2. De rechtbank heeft bij de aangevallen uitspraak het beroep van appellant tegen het bestreden besluit ongegrond verklaard. Niet valt in te zien dat appellant niet in staat zou zijn geweest om, eventueel met behulp van een derde, tijdig bezwaar te maken. Daarbij heeft de rechtbank overwogen dat appellant ter verklaring van de termijnoverschrijding heeft aangevoerd dat hij wegens medische redenen het bezwaarschrift niet tijdig heeft ingediend. De door appellant overgelegde medische informatie is voorgelegd aan de verzekeringsarts bezwaar en beroep, die heeft geconcludeerd dat appellant in staat is geweest tijdig bezwaar in te (laten) stellen nu de psychische aandoening niet zodanig was dat appellant niet in staat is geweest zelf dan wel door derden tijdig bezwaar te (laten) maken. Uit de door appellant overgelegde verklaring van de huisarts van 3 juli 2014 blijkt niet dat appellant gedurende de gehele bezwaartermijn niet in staat was om zijn belangen naar behoren te (laten) behartigen. Verder heeft de rechtbank overwogen dat het betoog inzake de onbekendheid met de wettelijke termijnen niet opgaat, nu appellant in het WIA-besluit is gewezen op de mogelijkheid om vóór 13 juni 2014 een bezwaarschrift in te dienen en bovendien uit het dossier blijkt dat appellant eerder, tegen een besluit op grond van de Ziektewet, bezwaar heeft gemaakt. Dat appellant vergeten is om tijdig bezwaar te maken komt voor zijn rekening en risico. Voorts heeft de rechtbank overwogen dat van strijdigheid met het
zorgvuldigheidsbeginsel geen sprake is, nu de verzekeringsarts bezwaar en beroep de overgelegde medische informatie heeft meegenomen in de besluitvorming.
3.1.
Appellant heeft in hoger beroep op gelijke gronden als in bezwaar en beroep, het standpunt gehandhaafd dat sprake is van een verschoonbare termijnoverschrijding wegens enerzijds psychische problematiek en anderzijds onbekendheid met de wettelijke (bezwaar)termijnen.
3.2.
Het Uwv heeft verzocht om bevestiging van de aangevallen uitspraak.

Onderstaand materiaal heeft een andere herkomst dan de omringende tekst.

Lemma tail_line_keys_witness :
  numbered (initial_LP []) ∧ numbered (rendered_lines (initial_LP []) ["a"; "b"]%js)
  ∧ tl_id <$> tailLines (output (render (foldl handle (initial_LP []) [tail_line "a" None; tail_line "b" None]%js))) = [2; 2]%Z.
Proof.
  destruct (tail_line_keys (initial_LP [])) as [H1 H2].
  assert (numbered (initial_LP [])) as Hn by (split_and!; [constructor|by intros l Hl%elem_of_nil|done]).
  split_and!; [done|by apply H1|]. apply (H2 ["a"; "b"]%js); [done|apply Nat.leb_le; by vm_compute].
Defined.

(** ** The invariant of the page *)

(** Controllers come from a counter, and the output is bounded and numbered up to the
    current line. *)
Definition page_ok (w : LP) : Prop :=
  (∀ c, c ∈ aborted_ (controllers w) ∨ tailAbort (controllers w) = Some c → c < next_controller (controllers w))
  ∧ length (tailLines (output w)) ≤ max_tail_lines
  ∧ (∀ l, l ∈ tailLines (output w) → tl_id l <= tailLineId (output w))%Z.

(** A change of anything else. *)
Lemma page_ok_same w w' : controllers w' = controllers w → output w' = output w → page_ok w → page_ok w'.
Proof. unfold page_ok. by intros -> ->. Qed.

Lemma page_ok_queue u w : page_ok w → page_ok (setTailLines u w).
Proof. done. Qed.

Lemma page_ok_count w : page_ok w → page_ok (setTailLineId (λ n, n + 1)%Z w).
Proof. intros (H1 & H2 & H3). split_and!; [done|done|]. intros l Hl. specialize (H3 l Hl). cbn. lia. Qed.

Lemma length_last_lines {A} (l : list A) : length (last_lines l) ≤ max_tail_lines.
Proof. unfold last_lines. destruct (Nat.ltb_spec max_tail_lines (length l)); [rewrite length_drop|]; lia. Qed.

Lemma page_ok_render w : page_ok w → page_ok (render w).
Proof.
  intros (H1 & H2 & H3). split; [done|]. cbn [render output set_output tailLines tailLineId].
  generalize (tailLines (output w)) (tailLineId (output w)) H2 H3. clear. intros l n. revert l.
  induction (pendingLines (output w)) as [|u q IH]; intros l H2 H3; [done|]. cbn [foldl]. apply IH.
  - destruct u; [cbn; lia|apply length_last_lines].
  - destruct u as [|text level]; cbn [apply_update]; intros x Hx; [by apply elem_of_nil in Hx|].
    eapply elem_of_sublist in Hx; [|apply last_lines_sublist].
    apply elem_of_app in Hx as [Hx| ->%list_elem_of_singleton]; [by apply H3|done].
Qed.

Lemma page_ok_abort w : page_ok w → page_ok (abort_current w).
Proof.
  intros Hok. unfold abort_current. destruct (tailAbort (controllers w)) as [c|] eqn:Ec; [|done].
  destruct Hok as [H1 H]. split; [|done]. cbn. rewrite Ec in *.
  intros c' [[->%elem_of_singleton|Hc]%elem_of_union|Hc]; apply H1; auto.
Qed.

Lemma page_ok_release w : page_ok w → page_ok (setTailAbort None w).
Proof. intros (H1 & H). split; [|done]. cbn. intros c' [Hc|?]; [by apply H1; left|done]. Qed.

Lemma page_ok_new w : page_ok w → page_ok (new_controller w).
Proof.
  intros (H1 & H). split; [|done]. cbn. intros c' [Hc|[= ->]]; [|lia]. assert (c' < next_controller (controllers w)) by (apply H1; auto). lia.
Qed.

Ltac page_goal :=
  lazymatch goal with
  | H : page_ok ?w |- page_ok ?w => exact H
  | |- page_ok (setTailLines _ _) => apply page_ok_queue; page_goal
  | |- page_ok (setTailLineId _ _) => apply page_ok_count; page_goal
  | |- page_ok (render _) => apply page_ok_render; page_goal
  | |- page_ok (abort_current _) => apply page_ok_abort; page_goal
  | |- page_ok (setTailAbort None _) => apply page_ok_release; page_goal
  | |- page_ok (new_controller _) => apply page_ok_new; page_goal
  | |- page_ok (match ?x with _ => _ end) => destruct x; page_goal
  | |- page_ok (_ ?w) => apply (page_ok_same w); [reflexivity|reflexivity|page_goal]
  end.
Ltac page_steps := repeat first [preserves_step | page_goal | by auto with page].

Create HintDb page.
Lemma page_clear : preserves page_ok clear_feedback. Proof. unfold clear_feedback. page_steps. Qed.
#[export] Hint Resolve page_clear : page.
Lemma page_load : preserves page_ok load. Proof. unfold load. page_steps. Qed.
Lemma page_refresh w id : preserves page_ok (refreshSearch w id). Proof. unfold refreshSearch. page_steps. Qed.
Lemma page_stop : preserves page_ok stopTail. Proof. unfold stopTail. page_steps. Qed.
#[export] Hint Resolve page_load page_refresh page_stop : page.
Lemma page_ssh w body : preserves page_ok body → preserves page_ok (with_ssh w body).
Proof. intros ?. unfold with_ssh. page_steps. Qed.
Lemma page_files w s files : preserves page_ok (import_files w s files).
Proof. induction files; cbn [import_files]; page_steps. Qed.
#[export] Hint Resolve page_ssh page_files : page.

Lemma event_keeps_page adminTeams m : logs_event adminTeams m → preserves page_ok m.
Proof.
  destruct 1; unfold team_effect, unmount, createSession, search, upload, testSshConnection, browseSsh, scanSsh,
    startTail, onEvent, importRemoteFile, importVisibleFiles, chooseSession, chooseSshConnection, clearTail;
    page_steps; apply page_ssh; page_steps.
Qed.

(** C35. Bounds of the page.  Whatever the user does, whatever the service answers and
    whatever the tails deliver, in any order and with renders in between, the output never
    holds more than 5000 lines, none of them numbered beyond the current line, and every
    controller in use or aborted is older than the next one. *)
Theorem tail_bounded_always adminTeams teamId w ts :
  rtc (world_step (logs_event adminTeams)) (initial_LP teamId, []) (w, ts) → page_ok w.
Proof.
  intros Hs. eapply (world_invariant page_ok) in Hs as [Hw _]; [exact Hw|apply event_keeps_page|].
  split; [|constructor]. split_and!; [|cbn; lia|by intros l Hl%elem_of_nil].
  cbn. intros c [Hc|Hc]; [by apply elem_of_empty in Hc|done].
Qed.

Lemma tail_bounded_always_witness :
  let line := Start (onEvent (tail_line "x"%js None)) in
  let w := (schedule [line; line; Start (modify render)] (initial_LP [], [])).1 in
  page_ok w ∧ length (tailLines (output w)) = 2.
Proof.
  cbv zeta. split; [|by vm_compute].
  set (acts := [_; _; _]). destruct (schedule acts (initial_LP [], [])) as [w ts] eqn:E.
  apply (tail_bounded_always [] [] w ts). rewrite <- E. apply schedule_reachable. repeat constructor.
Defined.

(** ** How tails end *)

(** The page as a tail leaves it waiting. *)
Definition ready (w : LP) : Prop := is_Some (selected w) ∧ truthy (sshConnectionId (lists w)) = true.
#[export] Instance ready_dec w : Decision (ready w).
Proof. unfold ready. apply _. Defined.

(** Starting a tail on a page that is ready, and what its failure does. *)
Lemma startTail_run w entry k h :
  ready w → ∃ input w' after, let c := next_controller (controllers w) in
    startTail entry k h w = (w', Await (tail_ssh input c) after)
    ∧ (controllers w' = MkControllers (Some c) (aborted_ (controllers (abort_current w))) (S c))
    ∧ lists w' = lists w ∧ tailing (tail w') = true ∧ tailStatus (tail w') = tail_connecting ∧ tailPath (tail w') = re_path entry
    ∧ ∀ e v, ∃ v' after',
        after (inr e) v = (v', Await list_all after')
        ∧ tailing (tail v') = false ∧ error_ (feedback v') = [] ∧ tailPath (tail v') = tailPath (tail v)
        ∧ tailStatus (tail v') = (if signal_aborted v c then tailStatus (tail v) else tail_failed)
        ∧ tailAbort (controllers v') = (if bool_decide (tailAbort (controllers v) = Some c) then None else tailAbort (controllers v))
        ∧ aborted_ (controllers v') = aborted_ (controllers v)
        ∧ ∀ items sshItems v2, ∃ v3,
            after' (inl (RLists items sshItems)) v2 = k tt v3 ∧ tail v3 = tail v2 ∧ feedback v3 = feedback v2.
Proof.
  intros [[s Hs] Hc]. unfold startTail, bind, state. rewrite Hs, Hc. cbn [negb].
  assert (Hn : next_controller (controllers (abort_current w)) = next_controller (controllers w))
    by (unfold abort_current; by destruct (tailAbort (controllers w))).
  assert (Hl : lists (abort_current w) = lists w)
    by (unfold abort_current; by destruct (tailAbort (controllers w))).
  do 3 eexists. cbv zeta. rewrite <- Hn. split; [reflexivity|].
  split_and!; [done|done|done..|].
  intros e v. do 2 eexists. split; [reflexivity|].
  split_and!; try (cbn -[signal_aborted]; repeat case_match; done).
  - cbn -[signal_aborted]. destruct (signal_aborted _ _); cbn; by destruct (bool_decide _).
  - intros items sshItems v2. by eexists.
Qed.

(** The end of a tail.  A tail that fails marks its status as failed and its message is
    erased in the same step by the reload of the lists, so that the page ends with no
    message; and when a second tail replaces a running one, the end of the first, which
    was aborted, takes back the mark of a running tail from the second, which is still
    connecting and holds the current controller. *)
Theorem tail_end_effects w :
  ready w → page_ok w →
  (∀ entry err items sshItems,
     let x := drive [inr err; inl (RLists items sshItems)] (run (startTail entry) w) in
     x.2 = Finished ∧ tailStatus (tail x.1) = tail_failed ∧ error_ (feedback x.1) = [])
  ∧ ∀ e1 e2 err,
     let x := schedule [Start (startTail e1); Start (startTail e2); Answer 0 (inr err)] (w, []) in
     ∃ input c, x.2 !! 1 ≫= awaited = Some (tail_ssh input c)
       ∧ tailAbort (controllers x.1) = Some c ∧ signal_aborted x.1 c = false
       ∧ tailPath (tail x.1) = re_path e2 ∧ tailStatus (tail x.1) = tail_connecting ∧ tailing (tail x.1) = false.
Proof.
  intros Hr Hok. split.
  - intros entry err items sshItems. cbv zeta. unfold run.
    destruct (startTail_run w entry (λ _ w, (w, Finished)) (λ e w, (w, Unhandled e)) Hr)
      as (input & w' & after & -> & Hc & _ & _ & _ & _ & Ha).
    destruct (Ha err w') as (v' & after' & Ev & _ & He & _ & Hs & _ & _ & Hf).
    destruct (Hf items sshItems v') as (v3 & Ev3 & Ht & Hfb). cbn [drive]. rewrite Ev, Ev3. cbn [fst snd].
    split; [done|]. rewrite Ht, Hfb, Hs. split; [|done].
    destruct (page_ok_abort w Hok) as [Hfresh _]. unfold signal_aborted. rewrite Hc. cbn.
    rewrite bool_decide_eq_false_2; [done|]. intros Hin.
    assert (next_controller (controllers (abort_current w)) = next_controller (controllers w)) as En
      by (unfold abort_current; by destruct (tailAbort (controllers w))).
    specialize (Hfresh _ (or_introl Hin)). rewrite En in Hfresh. lia.
  - intros e1 e2 err. cbv zeta. unfold schedule. cbn [foldl perform fst snd]. unfold run.
    destruct (startTail_run w e1 (λ _ w, (w, Finished)) (λ e w, (w, Unhandled e)) Hr)
      as (i1 & w1 & after1 & -> & Hc1 & Hl1 & _ & _ & _ & Ha1). cbn [fst snd app].
    assert (Hr1 : ready w1) by (unfold ready, selected; by rewrite Hl1).
    destruct (startTail_run w1 e2 (λ _ w, (w, Finished)) (λ e w, (w, Unhandled e)) Hr1)
      as (i2 & w2 & after2 & -> & Hc2 & _ & _ & Hs2 & Hp2 & _). cbn [fst snd app lookup list_lookup].
    set (c1 := next_controller (controllers w)) in *.
    destruct (Ha1 err w2) as (v' & after' & -> & Htl & _ & Hp & Hst & Hta & Hab & _). cbn [fst snd lookup list_lookup insert list_insert].
    assert (Ea : abort_current w1 = abort c1 w1) by (unfold abort_current; by rewrite Hc1).
    rewrite Ea in Hc2. cbn in Hc2. rewrite Hc1 in Hc2. cbn in Hc2.
    exists i2, (S c1). cbn [mbind option_bind awaited]. rewrite Hc1. split; [done|].
    assert (En : next_controller (controllers (abort_current w)) = c1)
      by (unfold abort_current, c1; by destruct (tailAbort (controllers w))).
    assert (Hx1 : bool_decide (Some (S c1) = Some c1) = false) by (apply bool_decide_eq_false_2; intros [=]; lia).
    assert (Hx2 : signal_aborted w2 c1 = true) by (unfold signal_aborted; rewrite Hc2; apply bool_decide_eq_true_2; set_solver).
    rewrite Hx2 in Hst. rewrite Hc2 in Hta. cbn in Hta. rewrite Hx1 in Hta.
    split_and!; [done| |by rewrite Hp|by rewrite Hst|done].
    unfold signal_aborted. rewrite Hab, Hc2. cbn. apply bool_decide_eq_false_2. intros [E|Hin]%elem_of_union; [set_solver by lia|].
    destruct (page_ok_abort w Hok) as [Hfresh _]. specialize (Hfresh _ (or_introl Hin)). lia.
Qed.

(** A page with a session and an SSH connection, its remote files listed. *)
Definition sample_page : LP :=
  let s := MkLogSession "s"%js "n"%js "ready"%js "personal"%js None None [] [] (num 0) (num 0) None in
  let entry n t := MkRemoteLogEntry n ("/var/log/"%js ++ n) t 0 (num 0) in
  setRemoteEntries [entry "a.log"%js remote_file; entry "d"%js remote_directory; entry "x.gz"%js remote_file; entry "b.TXT"%js remote_file]
    (set_lists (λ _, MkLists [s] [] "s"%js "c"%js false) (initial_LP [])).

4. De Raad komt tot de volgende beoordeling.
4.1.
Niet in geschil is dat het bezwaarschrift te laat is ingediend. Aan de orde is uitsluitend de vraag of de termijnoverschrijding verschoonbaar is.
4.2.
Het hoger beroepschrift is een herhaling van wat in bezwaar en in beroep is aangevoerd en bevat geen nieuwe argumenten. Evenmin zijn (nieuwe) medische gegevens overgelegd. Gelet hierop bestaat geen aanleiding om anders te oordelen dan de rechtbank heeft gedaan. De overwegingen van de rechtbank zoals weergegeven onder 2 worden volledig onderschreven.
5. Gelet op wat onder 4.2 is overwogen bestaat er geen aanleiding de termijnoverschrijding verschoonbaar te achten en dient de aangevallen uitspraak te worden bevestigd.

BESLISSING

De Centrale Raad van Beroep bevestigt de aangevallen uitspraak.
Deze uitspraak is gedaan door E. Dijt, in tegenwoordigheid van N. van Rooijen als griffier. De beslissing is uitgesproken in het openbaar op 19 oktober 2016.